(** * YaesuTool: memory-image codec and clone transport of the FT-60R and VX-2

    A shallow embedding of [ft-60.c] and [vx-2.c].  The global byte array
    [radio_mem] is a map from addresses to bytes that every operation
    threads explicitly; a call that ends in [exit(-1)] yields [Halt] with
    the diagnostic it wrote; the unbounded polling and retry loops of the
    clone protocol run on fuel.  The two radios share function names, so
    each lives in a module of its own ([FT60], [VX2]). *)

From Stdlib Require Import ZArith List String Ascii Bool Lia DecimalString.
From Stdlib Require Import Uint63 Floats.PrimFloat Floats.FloatOps Floats.SpecFloat.
Import ListNotations.

Set Warnings "-inexact-float".
Open Scope string_scope.
Open Scope Z_scope.

(** ** The C runtime the two drivers rely on *)

Module Libc.

(** *** Integer types *)

Definition uint8 (v : Z) : Z := v mod 256.
Definition uint16 (v : Z) : Z := v mod 65536.
Definition uint32 (v : Z) : Z := v mod 4294967296.

(** Conversion to [int]: two's complement wrap-around on 32 bits. *)
Definition int32 (v : Z) : Z :=
let u := uint32 v in if u <? 2147483648 then u else u - 4294967296.

Definition ULONG_MAX : Z := 18446744073709551615.
Definition LONG_MAX : Z := 9223372036854775807.
Definition LONG_MIN : Z := -9223372036854775808.
Definition INT_MIN : Z := -2147483648.

(** C truth value of a condition. *)
Definition c_bool (b : bool) : Z := if b then 1 else 0.

(** *** Memory: [unsigned char radio_mem[]]

    An array element is eight bits wide: a store truncates, a load yields
    [0..255].  Pointers into the array are addresses. *)

Definition memory : Type := Z -> Z.

Definition load (m : memory) (a : Z) : Z := uint8 (m a).

Definition store (m : memory) (a v : Z) : memory :=
fun x => if x =? a then uint8 v else m x.

(** [memset(&m[a], c, n)] *)
Definition memset (m : memory) (a c n : Z) : memory :=
fun x => if (a <=? x) && (x <? a + n) then uint8 c else m x.

(** Copy [bytes] to [&m[a]], as a read from a device into a buffer does. *)
Definition store_bytes (m : memory) (a : Z) (bytes : list Z) : memory :=
fun x =>
  if (a <=? x) && (x <? a + Z.of_nat (List.length bytes))
  then uint8 (nth (Z.to_nat (x - a)) bytes 0)
  else m x.

(** The bytes [m[a] .. m[a+n-1]]. *)
Definition load_bytes (m : memory) (a : Z) (n : nat) : list Z :=
map (fun k => load m (a + Z.of_nat k)) (seq 0 n).

(** [*(uint16_t* ) &m[a]] on a little-endian host. *)
Definition load_u16 (m : memory) (a : Z) : Z :=
load m a + 256 * load m (a + 1).

Definition store_u16 (m : memory) (a v : Z) : memory :=
store (store m a (uint16 v mod 256)) (a + 1) (uint16 v / 256).

(** Sum of [m[a] .. m[a+n-1]] as the [for] loops of the checksum compute it. *)
Fixpoint sum_bytes (m : memory) (a : Z) (n : nat) : Z :=
match n with
| O => 0
| S n' => load m a + sum_bytes m (a + 1) n'
end.

(** The image of [size] payload bytes carries their checksum: the byte at
    index [size] is the sum of the bytes before it, modulo 256. *)
Definition checksum_ok (m : memory) (size : Z) : Prop :=
load m size = sum_bytes m 0 (Z.to_nat size) mod 256.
__________
_What to produce:_
Retype only the lines above between the line with "Definition INT_MIN : Z := -2147483648." and the line with "are addresses. *)", counting those two lines as well, and keep every character as it is.

_Final answer:_
Definition INT_MIN : Z := -2147483648.

(** C truth value of a condition. *)
Definition c_bool (b : bool) : Z := if b then 1 else 0.

(** *** Memory: [unsigned char radio_mem[]]

    An array element is eight bits wide: a store truncates, a load yields
    [0..255].  Pointers into the array are addresses. *)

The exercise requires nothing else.